General characteristics
- Type: Liberty ship
- Tonnage: 7,000 long tons deadweight (DWT)
- Length: 441 ft 6 in (134.57 m)
- Beam: 56 ft 11 in (17.35 m)
- Draft: 27 ft 9 in (8.46 m)
- Propulsion: Two oil-fired boilers; Triple-expansion steam engine; Single screw; 2,500 hp (1,864 kW);
- Speed: 11 knots (20 km/h; 13 mph)
- Capacity: 9,140 tons cargo
- Complement: 41
- Armament: 1 × Stern-mounted 4 in (100 mm) deck gun; AA guns;

= SS David E. Hughes =

Liberty ship

SS David E. Hughes (MC contract 1666) was a Liberty ship built in the United States during World War II. She was named after David E. Hughes, an American musician, professor, and inventor.

The ship was laid down at the California Shipbuilding Corporation in Los Angeles, California, on 10 May 1943, then launched on 31 May 1943.
She was operated durning World War II by the States Marine Corporation.
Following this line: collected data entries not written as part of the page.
(** * Green agentic RAG: the orchestration engine, its model runners and its
    cost model

    A shallow embedding of
    - [src/backend/src/agents/models.py]   (module [Models]),
    - [src/backend/src/core/scheduler.py]  (module [Scheduler]),
    - [src/backend/src/core/orchestrator.py] (module [Orchestrator]),
    - [src/backend/src/agents/triage.py]   (module [Triage]),
    - the upload path of [src/backend/src/api/main.py] (module [Upload]),
    followed by the properties of the design document that concern them.

    Conventions of the embedding.
    - A Python [str] is a [string]; [len] is [String.length].
    - A Python [dict] with string keys is a [gmap string _]; a missing key
      read with [d[k]] raises [KeyError], which is written out.
    - A call that may raise returns an [outcome]: [Returned v] or
      [Raised msg], where [msg] is [str(e)] of the exception.
    - External capabilities (the Hugging Face pipeline, the Ollama and Groq
      clients, the NLI tokenizer and classifier) are values stored in the
      registry; they are arbitrary functions that may raise.
    - Python floats of the cost model and of the progress field are
      modelled by exact rationals [Q]. *)

From Stdlib Require Import Ascii String QArith Qfield Lia Lqa.
From stdpp Require Import gmap strings list pretty.

Local Open Scope string_scope.

(** ** Exceptions *)

Inductive outcome (A : Type) : Type :=
| Returned (v : A)
| Raised (msg : string).
Arguments Returned {A} v.
Arguments Raised {A} msg.


(** [x in s] on Python strings. *)
Definition contains (needle hay : string) : bool :=
  match String.index 0 needle hay with Some _ => true | None => false end.

(** [d[k]] on a dict: the value, or [KeyError(k)], whose [str] is the key
    between single quotes. *)
Definition getitem {V} (d : gmap string V) (k : string) : outcome V :=
  match d !! k with
  | Some v => Returned v
  | None => Raised ("'" ++ k ++ "'")
  end.

(** [l[0]] on a list: the head, or [IndexError]. *)
Definition getitem0 {V} (l : list V) : outcome V :=
  match l with
  | x :: _ => Returned x
  | [] => Raised "list index out of range"
  end.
While in the Western Pacific she delivered supplies to the Australians, ferried Australian troops, and delivered supplies to the Russian Army in Iran. On 4 April 1944 she transported the Australian 4th Battalion along with other 5th Division troops from Langemak Bay, Finschafen, Papua, New Guinea, then sailed to Saidor, a 21-hour voyage. She returned from Hollandia, Dutch West Indies to San Francisco on 5 January 1945 with her crew of nine men and US Navy Armed Guard contingent of 24 men. In 1948 she did post war work operated by W. R. Chamberlin & Company, then Boland and Cornelius Company and then United States Navigation Company. In 1949 she was placed in the US Reserve fleet. In 1950 she was remove from the Reserve fleet for support of the Korean War and operated by T. J. Stevenson & Company, Inc. and then Shepard Steamship Company. From 1957 to 1958 and in 1968 she was used to store surplus grain with the Blidberg Rothchild Company and then Moore McCormack Lines.

She was scuttled with obsolete ammunition in 1970.